→ **Dataset entries**
(** ** Test data on binary64 *)

(** A relation that holds between two lists place by place. *)
Fixpoint all2 {A B} (p : A -> B -> bool) (l : list A) (k : list B) : bool :=
  match l, k with
  | [], [] => true
  | x :: l', y :: k' => p x y && all2 p l' k'
  | _, _ => false
  end.

(** The rounding bound of the specification for the default codec,
    [1 / (2 * Scale)]. *)
Definition default_bound : Q := 1 / (2 * 100000).

(** One coordinate whose first component is next to a tie of the fifth
    decimal. *)
Definition near_tie : list (list float) := [[38.500005; 0]]%float.

(** 400 coordinates [((10^14 + k) / 1e5, 0)], [k = 0 .. 399]: every first
    component is the binary64 value nearest to a number of five decimals. *)
Definition far_points : list (list float) :=
  map (fun k => [PrimFloat.div (Binary64.of_int (100000000000000 + Z.of_nat k))
                               1e5%float; 0%float])
      (seq 0 400).

(** What the encoder sees of [far_points]: the integers [10^14 + k]. *)
Definition far_scaled : list (list Z) :=
  map (fun k => [100000000000000 + Z.of_nat k; 0]) (seq 0 400).

(** The bytes [EncodeCoords] writes for [far_points], and what the two
    decoders return for them. *)
Definition far_bytes : list byte :=
  match EncodeCoords defaultCodec [] far_points with
  | Ok bytes => bytes
  | _ => []
  end.

Definition values_of {A} (r : option (outcome (list A * list byte)))
  : list A :=
  match r with
  | Some (Ok (values, _)) => values
  | _ => []
  end.

Definition far_decoded : list (list float) :=
  values_of (DecodeCoords defaultCodec far_bytes).

Definition far_flat : list float :=
  values_of (DecodeFlatCoords defaultCodec [] far_bytes).

(** ** Bytes of a buffer *)

(** A byte of neither range of the [switch] in [DecodeUint]. *)
Definition invalid_byte (b : byte) : Prop :=
  is_continuation b = false /\ is_terminal b = false.

(** The number of bytes of a buffer that end a value. *)
Fixpoint terminals (buf : list byte) : nat :=
  match buf with
  | [] => 0
  | b :: rest => (if is_terminal b then 1 else 0) + terminals rest
  end.

(** The last byte of a buffer ends a value. *)
Definition ends_terminal (buf : list byte) : Prop :=
  exists pre t, buf = pre ++ [t] /\ is_terminal t = true.

(** A buffer the decoders of a codec of dimension [dim] cannot go through to
    its end, although every byte is valid: the values are not a multiple of
    [dim], or the last byte does not end a value. *)
Definition cut_short (dim : Z) (buf : list byte) : Prop :=
  Z.rem (Z.of_nat (terminals buf)) dim <> 0
  \/ exists pre b, buf = pre ++ [b] /\ is_terminal b = false.

(** * Properties *)

(** ** Machine arithmetic *)

Section MachineFacts.

Lemma uint_modulus_eq : uint_modulus = 18446744073709551616.
Proof. reflexivity. Qed.

Lemma min_int_eq : min_int = -9223372036854775808.
Proof. reflexivity. Qed.

Lemma max_int_eq : max_int = 9223372036854775807.
Proof. reflexivity. Qed.

Lemma to_uint_range z : is_uint (to_uint z).
Proof.
  unfold is_uint, to_uint. rewrite uint_modulus_eq.
  apply Z.mod_pos_bound. lia.
Qed.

→ **Instructions for the task**
The required answer is the exact run of lines above starting at the line with "match buf with" and ending at the line with "(** * Properties *)", with both ends present.

→ **Expected output**
  match buf with
  | [] => 0
  | b :: rest => (if is_terminal b then 1 else 0) + terminals rest
  end.

(** The last byte of a buffer ends a value. *)
Definition ends_terminal (buf : list byte) : Prop :=
  exists pre t, buf = pre ++ [t] /\ is_terminal t = true.

(** A buffer the decoders of a codec of dimension [dim] cannot go through to
    its end, although every byte is valid: the values are not a multiple of
    [dim], or the last byte does not end a value. *)
Definition cut_short (dim : Z) (buf : list byte) : Prop :=
  Z.rem (Z.of_nat (terminals buf)) dim <> 0
  \/ exists pre b, buf = pre ++ [b] /\ is_terminal b = false.

(** * Properties *)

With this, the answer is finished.